Problem requirements — Starting with the line that contains "else n :: m :: rest" and stopping after the line that contains "(next_rowid d).", return each line below exactly as written, with no others.

(Collected data)
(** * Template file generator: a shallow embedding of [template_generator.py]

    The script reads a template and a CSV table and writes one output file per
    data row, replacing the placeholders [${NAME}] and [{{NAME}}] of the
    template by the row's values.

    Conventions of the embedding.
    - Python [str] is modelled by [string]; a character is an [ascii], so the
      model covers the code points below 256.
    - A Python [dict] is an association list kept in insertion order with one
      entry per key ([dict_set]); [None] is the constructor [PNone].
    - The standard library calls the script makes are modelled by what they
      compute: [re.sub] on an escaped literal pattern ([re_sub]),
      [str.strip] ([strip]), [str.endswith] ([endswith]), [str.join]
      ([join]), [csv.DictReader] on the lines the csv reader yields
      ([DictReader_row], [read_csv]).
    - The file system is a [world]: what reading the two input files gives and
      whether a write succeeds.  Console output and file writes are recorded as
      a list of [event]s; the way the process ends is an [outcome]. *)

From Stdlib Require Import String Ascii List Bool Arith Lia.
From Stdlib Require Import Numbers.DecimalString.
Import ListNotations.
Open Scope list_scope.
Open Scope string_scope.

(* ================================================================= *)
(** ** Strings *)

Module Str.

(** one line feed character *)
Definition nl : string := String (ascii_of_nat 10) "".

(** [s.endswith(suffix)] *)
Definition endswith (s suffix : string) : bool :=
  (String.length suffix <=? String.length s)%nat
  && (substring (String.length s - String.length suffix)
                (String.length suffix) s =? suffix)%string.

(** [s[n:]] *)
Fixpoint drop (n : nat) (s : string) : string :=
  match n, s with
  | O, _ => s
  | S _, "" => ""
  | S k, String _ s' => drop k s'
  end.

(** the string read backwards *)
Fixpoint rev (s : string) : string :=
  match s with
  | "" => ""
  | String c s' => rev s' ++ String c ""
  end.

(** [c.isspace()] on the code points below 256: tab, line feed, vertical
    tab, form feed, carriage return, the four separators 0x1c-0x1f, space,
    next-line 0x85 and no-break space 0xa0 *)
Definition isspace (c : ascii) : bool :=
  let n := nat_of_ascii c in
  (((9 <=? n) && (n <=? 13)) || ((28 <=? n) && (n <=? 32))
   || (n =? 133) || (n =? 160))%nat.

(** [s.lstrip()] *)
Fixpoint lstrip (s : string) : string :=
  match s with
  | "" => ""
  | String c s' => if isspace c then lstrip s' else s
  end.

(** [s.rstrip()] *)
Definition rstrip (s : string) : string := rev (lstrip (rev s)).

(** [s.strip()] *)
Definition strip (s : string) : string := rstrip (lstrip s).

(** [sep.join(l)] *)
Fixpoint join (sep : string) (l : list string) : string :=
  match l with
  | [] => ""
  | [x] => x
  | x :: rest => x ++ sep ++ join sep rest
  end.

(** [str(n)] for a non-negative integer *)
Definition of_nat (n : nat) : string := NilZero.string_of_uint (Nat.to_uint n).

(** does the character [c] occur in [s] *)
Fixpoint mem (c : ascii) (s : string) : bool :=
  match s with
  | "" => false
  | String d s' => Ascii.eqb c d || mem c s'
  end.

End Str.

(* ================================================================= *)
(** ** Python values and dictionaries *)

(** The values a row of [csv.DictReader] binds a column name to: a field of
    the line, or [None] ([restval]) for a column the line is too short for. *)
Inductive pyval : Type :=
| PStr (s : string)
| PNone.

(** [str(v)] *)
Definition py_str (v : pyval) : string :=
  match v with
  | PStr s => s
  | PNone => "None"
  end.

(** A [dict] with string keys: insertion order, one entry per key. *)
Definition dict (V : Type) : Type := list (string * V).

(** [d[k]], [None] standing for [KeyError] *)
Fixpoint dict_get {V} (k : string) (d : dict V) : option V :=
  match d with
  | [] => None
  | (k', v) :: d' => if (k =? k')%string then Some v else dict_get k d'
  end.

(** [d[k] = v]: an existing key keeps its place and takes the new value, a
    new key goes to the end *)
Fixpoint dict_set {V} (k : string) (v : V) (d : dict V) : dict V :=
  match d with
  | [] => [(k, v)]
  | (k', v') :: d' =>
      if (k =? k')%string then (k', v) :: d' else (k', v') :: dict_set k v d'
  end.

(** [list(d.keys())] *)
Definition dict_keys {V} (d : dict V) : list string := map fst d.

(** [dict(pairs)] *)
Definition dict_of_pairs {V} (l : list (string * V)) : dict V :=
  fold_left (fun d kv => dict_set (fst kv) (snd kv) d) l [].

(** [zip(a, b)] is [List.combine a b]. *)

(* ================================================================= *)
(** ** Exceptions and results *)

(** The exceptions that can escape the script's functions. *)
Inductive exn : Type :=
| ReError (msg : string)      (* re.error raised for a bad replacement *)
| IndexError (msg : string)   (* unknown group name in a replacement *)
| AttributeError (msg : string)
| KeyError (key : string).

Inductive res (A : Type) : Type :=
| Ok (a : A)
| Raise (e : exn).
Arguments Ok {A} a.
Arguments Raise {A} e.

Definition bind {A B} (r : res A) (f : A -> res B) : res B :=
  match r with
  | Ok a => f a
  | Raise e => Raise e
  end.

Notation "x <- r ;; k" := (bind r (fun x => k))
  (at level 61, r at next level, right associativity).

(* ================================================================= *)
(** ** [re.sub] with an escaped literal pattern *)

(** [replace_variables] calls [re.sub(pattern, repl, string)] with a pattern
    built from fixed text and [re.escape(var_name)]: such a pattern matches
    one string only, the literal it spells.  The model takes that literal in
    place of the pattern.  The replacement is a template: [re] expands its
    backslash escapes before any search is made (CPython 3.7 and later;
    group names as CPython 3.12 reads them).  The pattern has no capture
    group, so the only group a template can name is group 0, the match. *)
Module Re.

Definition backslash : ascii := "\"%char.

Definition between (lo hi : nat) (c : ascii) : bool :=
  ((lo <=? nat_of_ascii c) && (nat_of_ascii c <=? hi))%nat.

==

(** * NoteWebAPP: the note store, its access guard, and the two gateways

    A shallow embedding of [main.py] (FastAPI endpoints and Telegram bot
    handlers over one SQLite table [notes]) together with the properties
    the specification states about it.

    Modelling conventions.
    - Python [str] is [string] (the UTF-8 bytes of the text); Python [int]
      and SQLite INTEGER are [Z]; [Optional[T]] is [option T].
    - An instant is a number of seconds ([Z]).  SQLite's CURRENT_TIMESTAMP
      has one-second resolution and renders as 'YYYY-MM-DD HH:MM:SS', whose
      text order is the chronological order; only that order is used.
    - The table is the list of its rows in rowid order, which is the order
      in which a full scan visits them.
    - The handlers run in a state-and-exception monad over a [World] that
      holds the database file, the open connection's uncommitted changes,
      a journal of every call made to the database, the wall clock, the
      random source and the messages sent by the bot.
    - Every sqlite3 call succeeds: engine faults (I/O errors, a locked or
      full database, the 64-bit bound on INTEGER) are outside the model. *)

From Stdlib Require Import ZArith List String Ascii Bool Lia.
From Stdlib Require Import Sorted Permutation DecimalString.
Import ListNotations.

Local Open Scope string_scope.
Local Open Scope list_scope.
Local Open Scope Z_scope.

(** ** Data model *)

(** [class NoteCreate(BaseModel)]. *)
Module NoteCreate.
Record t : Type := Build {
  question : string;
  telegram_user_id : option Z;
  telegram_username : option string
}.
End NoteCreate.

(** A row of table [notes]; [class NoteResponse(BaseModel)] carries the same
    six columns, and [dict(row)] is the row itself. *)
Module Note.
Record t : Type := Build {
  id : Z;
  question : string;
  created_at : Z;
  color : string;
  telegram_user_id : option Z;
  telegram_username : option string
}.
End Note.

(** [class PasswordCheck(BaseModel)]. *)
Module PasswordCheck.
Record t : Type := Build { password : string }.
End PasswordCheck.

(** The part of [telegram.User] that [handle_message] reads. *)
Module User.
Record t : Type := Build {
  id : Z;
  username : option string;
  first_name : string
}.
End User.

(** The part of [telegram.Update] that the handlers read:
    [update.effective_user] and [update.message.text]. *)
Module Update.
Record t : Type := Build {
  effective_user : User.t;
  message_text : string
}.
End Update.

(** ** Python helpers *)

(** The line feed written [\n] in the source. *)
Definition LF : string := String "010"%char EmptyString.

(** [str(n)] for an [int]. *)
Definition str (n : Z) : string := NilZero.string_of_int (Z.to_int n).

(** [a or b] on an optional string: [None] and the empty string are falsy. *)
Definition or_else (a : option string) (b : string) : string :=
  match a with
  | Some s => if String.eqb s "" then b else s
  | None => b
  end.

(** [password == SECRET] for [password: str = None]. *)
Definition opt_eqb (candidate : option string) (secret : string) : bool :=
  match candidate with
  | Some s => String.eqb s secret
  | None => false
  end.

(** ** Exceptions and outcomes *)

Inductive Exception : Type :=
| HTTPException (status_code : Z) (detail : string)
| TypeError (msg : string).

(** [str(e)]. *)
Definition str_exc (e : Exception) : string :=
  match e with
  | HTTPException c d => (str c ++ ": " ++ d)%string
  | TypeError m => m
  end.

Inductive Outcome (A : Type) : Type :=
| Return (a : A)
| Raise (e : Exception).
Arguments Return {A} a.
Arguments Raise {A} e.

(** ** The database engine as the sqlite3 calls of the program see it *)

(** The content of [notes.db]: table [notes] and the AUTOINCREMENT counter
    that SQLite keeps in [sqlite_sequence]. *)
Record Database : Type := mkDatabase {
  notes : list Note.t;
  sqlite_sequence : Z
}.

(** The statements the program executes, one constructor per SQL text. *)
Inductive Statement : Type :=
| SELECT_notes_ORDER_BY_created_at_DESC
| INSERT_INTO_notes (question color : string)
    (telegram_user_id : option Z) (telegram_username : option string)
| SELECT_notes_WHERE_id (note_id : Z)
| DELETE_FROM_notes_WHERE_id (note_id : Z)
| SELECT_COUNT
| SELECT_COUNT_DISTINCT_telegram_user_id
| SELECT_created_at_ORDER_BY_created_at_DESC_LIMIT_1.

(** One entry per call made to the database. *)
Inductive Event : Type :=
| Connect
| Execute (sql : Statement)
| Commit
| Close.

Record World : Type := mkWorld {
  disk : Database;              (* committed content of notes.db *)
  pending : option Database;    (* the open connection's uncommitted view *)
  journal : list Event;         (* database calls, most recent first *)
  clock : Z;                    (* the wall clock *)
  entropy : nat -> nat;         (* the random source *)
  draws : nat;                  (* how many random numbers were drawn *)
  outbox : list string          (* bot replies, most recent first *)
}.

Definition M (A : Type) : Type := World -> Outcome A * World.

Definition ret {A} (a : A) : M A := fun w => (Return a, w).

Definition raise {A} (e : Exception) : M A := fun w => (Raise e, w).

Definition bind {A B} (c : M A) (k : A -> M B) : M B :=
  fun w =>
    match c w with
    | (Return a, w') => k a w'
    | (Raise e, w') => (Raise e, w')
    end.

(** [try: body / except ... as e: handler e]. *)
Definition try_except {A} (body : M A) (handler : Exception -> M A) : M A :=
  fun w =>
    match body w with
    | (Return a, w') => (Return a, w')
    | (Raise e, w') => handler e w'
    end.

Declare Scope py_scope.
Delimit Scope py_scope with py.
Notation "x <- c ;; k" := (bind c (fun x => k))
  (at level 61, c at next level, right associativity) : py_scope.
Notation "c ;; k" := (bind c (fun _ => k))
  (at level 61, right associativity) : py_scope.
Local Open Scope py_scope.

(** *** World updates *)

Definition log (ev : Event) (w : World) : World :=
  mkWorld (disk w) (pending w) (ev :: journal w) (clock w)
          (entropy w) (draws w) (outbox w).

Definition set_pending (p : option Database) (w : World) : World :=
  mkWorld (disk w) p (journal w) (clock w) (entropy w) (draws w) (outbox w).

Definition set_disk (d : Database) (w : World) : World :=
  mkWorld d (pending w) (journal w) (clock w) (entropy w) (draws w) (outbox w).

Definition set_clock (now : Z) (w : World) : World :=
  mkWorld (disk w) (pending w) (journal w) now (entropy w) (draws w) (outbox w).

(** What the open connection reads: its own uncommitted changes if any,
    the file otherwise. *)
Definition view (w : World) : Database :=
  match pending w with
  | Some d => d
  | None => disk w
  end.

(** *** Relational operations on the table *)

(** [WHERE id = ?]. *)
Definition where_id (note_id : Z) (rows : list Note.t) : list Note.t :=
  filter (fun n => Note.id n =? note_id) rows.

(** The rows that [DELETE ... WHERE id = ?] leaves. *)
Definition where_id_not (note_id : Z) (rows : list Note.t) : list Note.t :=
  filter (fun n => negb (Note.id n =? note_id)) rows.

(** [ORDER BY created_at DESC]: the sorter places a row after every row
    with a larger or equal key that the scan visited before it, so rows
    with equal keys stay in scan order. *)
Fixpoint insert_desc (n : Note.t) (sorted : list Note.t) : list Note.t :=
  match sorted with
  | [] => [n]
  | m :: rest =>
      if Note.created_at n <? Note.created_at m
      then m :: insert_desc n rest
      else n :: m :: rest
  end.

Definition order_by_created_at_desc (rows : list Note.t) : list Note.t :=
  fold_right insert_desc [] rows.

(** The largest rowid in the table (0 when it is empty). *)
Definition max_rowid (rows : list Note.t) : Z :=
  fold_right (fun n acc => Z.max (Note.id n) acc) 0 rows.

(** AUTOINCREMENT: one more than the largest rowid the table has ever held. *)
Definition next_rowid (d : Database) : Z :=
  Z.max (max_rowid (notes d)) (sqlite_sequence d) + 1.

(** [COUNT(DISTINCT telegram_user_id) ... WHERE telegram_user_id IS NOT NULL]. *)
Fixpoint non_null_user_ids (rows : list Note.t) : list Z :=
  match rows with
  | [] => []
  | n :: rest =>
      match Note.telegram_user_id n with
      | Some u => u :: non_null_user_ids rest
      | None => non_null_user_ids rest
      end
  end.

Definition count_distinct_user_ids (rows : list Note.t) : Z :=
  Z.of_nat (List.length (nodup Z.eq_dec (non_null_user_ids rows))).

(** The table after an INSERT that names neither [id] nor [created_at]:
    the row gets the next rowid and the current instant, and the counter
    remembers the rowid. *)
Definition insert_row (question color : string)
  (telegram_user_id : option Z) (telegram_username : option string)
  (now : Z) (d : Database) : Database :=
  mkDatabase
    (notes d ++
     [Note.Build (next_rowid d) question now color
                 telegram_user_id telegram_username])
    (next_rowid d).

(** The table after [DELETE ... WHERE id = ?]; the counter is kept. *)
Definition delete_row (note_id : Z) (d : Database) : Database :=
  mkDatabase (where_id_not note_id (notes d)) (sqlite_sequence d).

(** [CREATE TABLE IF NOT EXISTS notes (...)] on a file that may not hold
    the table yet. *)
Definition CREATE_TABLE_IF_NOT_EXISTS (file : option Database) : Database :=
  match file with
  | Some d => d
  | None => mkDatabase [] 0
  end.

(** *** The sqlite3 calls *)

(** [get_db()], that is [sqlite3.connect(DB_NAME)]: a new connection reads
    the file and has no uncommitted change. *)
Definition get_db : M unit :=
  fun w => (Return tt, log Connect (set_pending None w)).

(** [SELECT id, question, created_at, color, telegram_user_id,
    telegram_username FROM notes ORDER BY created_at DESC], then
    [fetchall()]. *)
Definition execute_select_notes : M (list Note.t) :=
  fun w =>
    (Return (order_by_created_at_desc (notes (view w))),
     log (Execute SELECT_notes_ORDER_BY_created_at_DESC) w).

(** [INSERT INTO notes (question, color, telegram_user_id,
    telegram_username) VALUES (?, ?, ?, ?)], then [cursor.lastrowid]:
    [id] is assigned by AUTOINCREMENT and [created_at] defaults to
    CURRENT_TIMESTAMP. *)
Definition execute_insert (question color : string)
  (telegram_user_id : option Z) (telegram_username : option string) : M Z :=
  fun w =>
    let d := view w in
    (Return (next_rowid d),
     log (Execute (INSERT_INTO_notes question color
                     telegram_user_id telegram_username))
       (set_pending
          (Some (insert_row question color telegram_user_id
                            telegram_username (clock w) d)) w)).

--

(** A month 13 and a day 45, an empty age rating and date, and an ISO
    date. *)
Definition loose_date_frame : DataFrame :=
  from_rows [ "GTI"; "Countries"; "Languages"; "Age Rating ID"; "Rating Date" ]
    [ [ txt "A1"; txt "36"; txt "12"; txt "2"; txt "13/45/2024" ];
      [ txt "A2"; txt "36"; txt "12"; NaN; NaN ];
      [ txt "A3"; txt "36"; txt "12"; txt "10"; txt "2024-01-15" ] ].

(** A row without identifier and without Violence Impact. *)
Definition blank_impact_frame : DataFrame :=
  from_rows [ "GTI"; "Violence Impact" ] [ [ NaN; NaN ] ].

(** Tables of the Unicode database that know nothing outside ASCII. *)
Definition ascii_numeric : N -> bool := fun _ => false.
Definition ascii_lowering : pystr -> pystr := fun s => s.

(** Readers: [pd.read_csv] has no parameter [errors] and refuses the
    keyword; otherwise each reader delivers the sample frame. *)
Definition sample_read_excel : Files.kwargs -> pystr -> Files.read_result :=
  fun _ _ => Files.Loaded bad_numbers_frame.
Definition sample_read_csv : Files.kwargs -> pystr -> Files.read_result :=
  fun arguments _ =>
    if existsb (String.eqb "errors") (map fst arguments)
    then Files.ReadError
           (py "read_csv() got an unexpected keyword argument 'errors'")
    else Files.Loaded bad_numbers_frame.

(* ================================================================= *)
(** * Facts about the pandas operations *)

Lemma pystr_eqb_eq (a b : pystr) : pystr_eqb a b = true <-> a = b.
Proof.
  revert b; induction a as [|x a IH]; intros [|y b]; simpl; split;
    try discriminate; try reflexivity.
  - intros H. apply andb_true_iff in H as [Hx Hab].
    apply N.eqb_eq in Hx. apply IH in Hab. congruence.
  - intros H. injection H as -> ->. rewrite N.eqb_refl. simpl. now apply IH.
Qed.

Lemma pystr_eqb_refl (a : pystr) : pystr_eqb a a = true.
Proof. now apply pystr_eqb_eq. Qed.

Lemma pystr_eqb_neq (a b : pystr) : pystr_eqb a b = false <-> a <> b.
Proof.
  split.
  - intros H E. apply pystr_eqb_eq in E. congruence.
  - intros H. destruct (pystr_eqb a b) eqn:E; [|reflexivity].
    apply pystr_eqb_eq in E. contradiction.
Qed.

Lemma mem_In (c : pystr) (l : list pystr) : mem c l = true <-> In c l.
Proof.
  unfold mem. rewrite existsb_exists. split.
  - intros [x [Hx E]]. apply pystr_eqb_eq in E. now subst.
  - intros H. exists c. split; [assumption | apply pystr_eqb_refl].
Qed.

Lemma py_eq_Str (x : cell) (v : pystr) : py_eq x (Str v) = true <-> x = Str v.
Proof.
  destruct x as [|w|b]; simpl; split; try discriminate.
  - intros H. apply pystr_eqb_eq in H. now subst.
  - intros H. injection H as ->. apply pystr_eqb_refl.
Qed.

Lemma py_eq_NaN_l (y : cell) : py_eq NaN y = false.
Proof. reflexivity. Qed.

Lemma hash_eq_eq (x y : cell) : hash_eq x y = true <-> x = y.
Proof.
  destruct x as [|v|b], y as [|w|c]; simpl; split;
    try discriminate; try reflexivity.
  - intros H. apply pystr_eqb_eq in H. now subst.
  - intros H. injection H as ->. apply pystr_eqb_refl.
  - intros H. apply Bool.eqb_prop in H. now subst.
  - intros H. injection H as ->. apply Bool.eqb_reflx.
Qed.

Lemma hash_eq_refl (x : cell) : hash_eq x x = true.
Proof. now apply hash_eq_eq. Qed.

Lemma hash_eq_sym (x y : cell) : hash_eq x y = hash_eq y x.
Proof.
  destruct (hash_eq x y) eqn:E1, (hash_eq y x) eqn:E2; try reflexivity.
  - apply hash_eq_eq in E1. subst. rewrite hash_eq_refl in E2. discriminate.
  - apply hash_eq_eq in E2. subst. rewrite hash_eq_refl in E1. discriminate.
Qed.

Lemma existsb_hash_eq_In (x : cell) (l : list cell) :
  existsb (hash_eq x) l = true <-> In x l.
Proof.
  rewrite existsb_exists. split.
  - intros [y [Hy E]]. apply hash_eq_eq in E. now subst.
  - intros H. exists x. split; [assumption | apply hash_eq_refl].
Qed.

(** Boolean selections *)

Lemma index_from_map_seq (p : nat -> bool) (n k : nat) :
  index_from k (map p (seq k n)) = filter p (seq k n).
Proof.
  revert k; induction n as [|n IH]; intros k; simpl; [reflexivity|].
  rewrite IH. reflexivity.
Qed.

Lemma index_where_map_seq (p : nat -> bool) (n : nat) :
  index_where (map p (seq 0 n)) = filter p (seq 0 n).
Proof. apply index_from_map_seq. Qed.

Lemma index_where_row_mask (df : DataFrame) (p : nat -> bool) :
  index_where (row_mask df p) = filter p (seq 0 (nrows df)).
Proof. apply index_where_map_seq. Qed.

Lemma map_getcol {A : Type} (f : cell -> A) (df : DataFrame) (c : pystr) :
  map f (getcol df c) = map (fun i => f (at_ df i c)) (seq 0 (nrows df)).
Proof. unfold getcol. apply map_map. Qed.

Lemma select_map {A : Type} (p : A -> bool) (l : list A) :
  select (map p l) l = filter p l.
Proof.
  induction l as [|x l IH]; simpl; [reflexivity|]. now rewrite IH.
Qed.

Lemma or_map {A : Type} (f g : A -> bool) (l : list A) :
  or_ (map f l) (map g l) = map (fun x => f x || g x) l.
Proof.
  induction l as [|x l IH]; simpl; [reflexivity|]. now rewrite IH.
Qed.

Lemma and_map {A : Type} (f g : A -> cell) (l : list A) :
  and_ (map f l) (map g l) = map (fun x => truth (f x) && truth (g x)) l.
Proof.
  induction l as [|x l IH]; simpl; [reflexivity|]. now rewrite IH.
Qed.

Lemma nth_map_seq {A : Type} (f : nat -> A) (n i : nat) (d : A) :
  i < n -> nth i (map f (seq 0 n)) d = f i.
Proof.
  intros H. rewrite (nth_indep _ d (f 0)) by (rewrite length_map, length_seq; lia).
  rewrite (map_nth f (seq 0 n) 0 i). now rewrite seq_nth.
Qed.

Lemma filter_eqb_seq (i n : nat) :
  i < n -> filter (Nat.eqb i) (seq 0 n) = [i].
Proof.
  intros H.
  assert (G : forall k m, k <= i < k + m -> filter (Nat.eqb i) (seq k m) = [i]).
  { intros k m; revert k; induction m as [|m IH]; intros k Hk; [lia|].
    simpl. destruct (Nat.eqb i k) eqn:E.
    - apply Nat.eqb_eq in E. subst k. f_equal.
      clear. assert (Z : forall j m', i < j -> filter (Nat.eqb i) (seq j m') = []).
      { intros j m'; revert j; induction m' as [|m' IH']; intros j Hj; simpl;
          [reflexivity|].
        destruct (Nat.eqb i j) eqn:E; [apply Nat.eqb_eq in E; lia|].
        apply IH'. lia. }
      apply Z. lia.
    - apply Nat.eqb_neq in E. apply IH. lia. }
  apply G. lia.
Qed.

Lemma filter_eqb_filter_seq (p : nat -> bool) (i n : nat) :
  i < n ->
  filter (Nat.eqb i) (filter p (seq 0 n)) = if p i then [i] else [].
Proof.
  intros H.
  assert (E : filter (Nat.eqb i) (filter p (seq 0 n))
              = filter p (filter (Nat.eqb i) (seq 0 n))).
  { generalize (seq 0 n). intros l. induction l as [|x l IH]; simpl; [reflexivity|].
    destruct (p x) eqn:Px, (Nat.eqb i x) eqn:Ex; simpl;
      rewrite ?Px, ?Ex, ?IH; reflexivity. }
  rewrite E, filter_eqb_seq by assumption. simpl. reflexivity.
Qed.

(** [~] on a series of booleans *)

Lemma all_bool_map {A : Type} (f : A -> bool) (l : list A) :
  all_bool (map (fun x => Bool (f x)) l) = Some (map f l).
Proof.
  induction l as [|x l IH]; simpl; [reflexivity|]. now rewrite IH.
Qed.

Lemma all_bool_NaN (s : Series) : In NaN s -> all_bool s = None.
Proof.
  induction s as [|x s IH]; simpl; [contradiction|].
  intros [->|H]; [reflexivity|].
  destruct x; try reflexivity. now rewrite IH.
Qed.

Exercise answer —
      else n :: m :: rest
  end.

Definition order_by_created_at_desc (rows : list Note.t) : list Note.t :=
  fold_right insert_desc [] rows.

(** The largest rowid in the table (0 when it is empty). *)
Definition max_rowid (rows : list Note.t) : Z :=
  fold_right (fun n acc => Z.max (Note.id n) acc) 0 rows.

(** AUTOINCREMENT: one more than the largest rowid the table has ever held. *)
Definition next_rowid (d : Database) : Z :=
  Z.max (max_rowid (notes d)) (sqlite_sequence d) + 1.

(** [COUNT(DISTINCT telegram_user_id) ... WHERE telegram_user_id IS NOT NULL]. *)
Fixpoint non_null_user_ids (rows : list Note.t) : list Z :=
  match rows with
  | [] => []
  | n :: rest =>
      match Note.telegram_user_id n with
      | Some u => u :: non_null_user_ids rest
      | None => non_null_user_ids rest
      end
  end.

Definition count_distinct_user_ids (rows : list Note.t) : Z :=
  Z.of_nat (List.length (nodup Z.eq_dec (non_null_user_ids rows))).

(** The table after an INSERT that names neither [id] nor [created_at]:
    the row gets the next rowid and the current instant, and the counter
    remembers the rowid. *)
Definition insert_row (question color : string)
  (telegram_user_id : option Z) (telegram_username : option string)
  (now : Z) (d : Database) : Database :=
  mkDatabase
    (notes d ++
     [Note.Build (next_rowid d) question now color
                 telegram_user_id telegram_username])
    (next_rowid d).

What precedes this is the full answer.